Bradley Manning, who was detained a year ago on Sunday in connection with the biggest security leak in US military history, was a "mess of a child" who should never have been put through a tour of duty in Iraq, according to an officer from the Fort Leonard Wood military base in Missouri, where Manning trained in 2007.
The officer's words reinforce a leaked confidential military report that reveals that other senior officers thought he was unfit to go to Iraq. "He was harassed so much that he once pissed in his sweatpants," the officer said.
"I escorted Manning a couple of times to his 'psych' evaluations after his outbursts. They never should have trapped him in and recycled him in [to Iraq]. Never. Not that mess of a child I saw with my own two eyes. No one has mentioned the army's failure here – and the discharge unit who agreed to send him out there," said the officer, who asked not to be identified because of the hostility towards Manning in the military.
"I live in an area where I would be persecuted if I said anything against the army or helped Manning," the officer said.
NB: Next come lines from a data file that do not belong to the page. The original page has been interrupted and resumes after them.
(** * qr.py: a reservation backend (spots, slots, tickets)

    A shallow embedding of [src/qr.py] and the properties of its
    reservation and redemption endpoints.

    Modelling choices.
    - The sqlite database is a record of three row lists, one per peewee
      model, each in the order the engine scans it.  Endpoints are
      computations in a state-and-exception monad over that record.
    - [@db.atomic()] is the combinator [atomic]: when the body raises, the
      database is rolled back to what it was on entry.
    - Python and sqlite integers are [Z] (the 64-bit range of a sqlite
      column is never approached by counters that start at 0 and grow by
      one, and is not modelled).
    - [uuid.uuid4()] and [time.time()] are inputs of the computation that
      consumes them: a pair of 64-bit halves, and the clock reading in whole
      seconds.
    - [mmh3_x64_128_digest] and pydantic's [.json()] are parameters.
    - [ORDER BY start] is a stable sort of the scanned rows: rows with the
      same [start] stay in scan order.  The statements below speak of the
      first row of a listing, whichever way ties fall. *)

From Stdlib Require Import ZArith List String Bool Lia.
From Stdlib Require Import Sorting.Sorted Sorting.Permutation DecimalString.
Import ListNotations.

Open Scope string_scope.
Open Scope Z_scope.

(** ** Exceptions and the endpoint monad *)

(** The exception classes the program can raise: [Exception] is raised by
    the program's own [raise] statements with an f-string message,
    [IntegrityError] by peewee when an insert breaks a primary-key,
    uniqueness or NOT NULL constraint, [ValidationError] by pydantic. *)
Inductive exc_class : Set :=
| ExceptionClass
| IntegrityErrorClass
| ValidationErrorClass.

Inductive exc : Set :=
| Exception (msg : string)
| IntegrityError
| ValidationError.

Definition class_of (e : exc) : exc_class :=
  match e with
  | Exception _ => ExceptionClass
  | IntegrityError => IntegrityErrorClass
  | ValidationError => ValidationErrorClass
  end.

Inductive result (A : Type) : Type :=
| Return (a : A)
| Raise (e : exc).

Arguments Return {A} a.
Arguments Raise {A} e.

(** [str(n)] as an f-string prints it. *)
Definition str_nat (n : nat) : string := NilZero.string_of_uint (Nat.to_uint n).
Definition str_int (z : Z) : string := NilZero.string_of_int (Z.to_int z).

(** ** Client-facing pydantic models *)

Module CUnixTime.
Record t : Set := mk { seconds : Z }.
End CUnixTime.

Module CSlot.
Record t : Set := mk {
  start : CUnixTime.t;
  end_ : option CUnixTime.t;
  capacity : option Z;
  note : option string
}.

(** [1<<13], the default and the upper bound of [capacity]. *)
Definition capacity_bound : Z := Z.shiftl 1 13.

(** The constructor as pydantic runs it.  [capacity] is [None] when the
    keyword is left out, [Some None] for an explicit null and
    [Some (Some c)] for an integer; the bounds [ge=0], [le=1<<13] are
    checked on a supplied integer only, and the default is not
    validated. *)
Definition init (start : CUnixTime.t) (end_ : option CUnixTime.t)
    (capacity : option (option Z)) (note : option string) : result t :=
  match capacity with
  | None => Return (mk start end_ (Some capacity_bound) note)
  | Some None => Return (mk start end_ None note)
  | Some (Some c) =>
      if (0 <=? c) && (c <=? capacity_bound)
      then Return (mk start end_ (Some c) note)
      else Raise ValidationError
  end.
End CSlot.

Module CSpot.
Record t : Set := mk {
  name : string;
  note : option string;
  slots : list CSlot.t
}.
End CSpot.

Module CTicket.
Record t : Set := mk {
  slot : CSlot.t;
  spot_name : string;
  spot_id : Z;
  ticket_id : Z;
  note : option string
}.
End CTicket.

(** ** ORM rows *)

Module PSpot.
Record t : Set := mk {
  id : Z;
  name : string;
  note : option string
}.
End PSpot.
(** X27. textdbx/examples: [loadConfig] reads the four settings of a
    connection file back as they were written, each of them a text of
    well-formed UTF-8 on one line that is not empty and has no white
    space at its ends, also where a setting (a base64 key, say) has [=]
    inside: the line is cut at its first [=] only. *)
Theorem examples_loadConfig_reads_settings
    (p d k m r : string) (f : file) (w : os) :
  one_line d -> one_line k -> one_line m -> one_line r ->
  files w !! p = Some f ->
  content f = connect_text d k m r ->
  Examples.loadConfig p w =
  (Ok {| database := d; encryptionKey := k; mode := m; role := r |}, w).
Proof.
  intros Hd Hk Hm Hr Hf Hc.
  unfold Examples.loadConfig, bind, existsSync, readFileSync.
  rewrite Hf. cbn [negb]. rewrite Hf. cbn beta iota.
  rewrite Hc, (connect_lines d k m r Hd Hk Hm Hr).
  cbn [fold_left].
  change ("database=" +:+ d) with ("database" +:+ String "=" d).
  change ("encryptionKey=" +:+ k) with ("encryptionKey" +:+ String "=" k).
  change ("mode=" +:+ m) with ("mode" +:+ String "=" m).
  change ("role=" +:+ r) with ("role" +:+ String "=" r).
  destruct Hd as [Hd _], Hk as [Hk _], Hm as [Hm _], Hr as [Hr _].
  rewrite !examples_config_line
    by (try assumption; repeat split; (reflexivity || discriminate)).
  rewrite examples_config_line_blank by reflexivity.
  rewrite (config_field_set _ "role" r) by apply Hr.
  rewrite (config_field_other _ "role" "mode") by discriminate.
  rewrite (config_field_set _ "mode" m) by apply Hm.
  rewrite !(config_field_other _ "role") by discriminate.
  rewrite !(config_field_other _ "mode") by discriminate.
  rewrite (config_field_set _ "encryptionKey" k) by apply Hk.
  rewrite !(config_field_other _ "encryptionKey") by discriminate.
  rewrite (config_field_set _ "database" d) by apply Hd.
  reflexivity.
Qed.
Despite several violent outbursts and a diagnosis of adjustment disorder, a condition that meant he was showing difficulty adjusting to military life, Manning was eventually sent to Iraq, where it is alleged he illegally downloaded thousands of sensitive military and diplomatic documents and passed them on to the whistleblowing website WikiLeaks.
In Iraq, Manning retained his security clearance to work as an intelligence specialist.
Two months after his arrival, the bolt was removed from his rifle because he was thought to be a danger, his lawyer, David Coombs, has confirmed.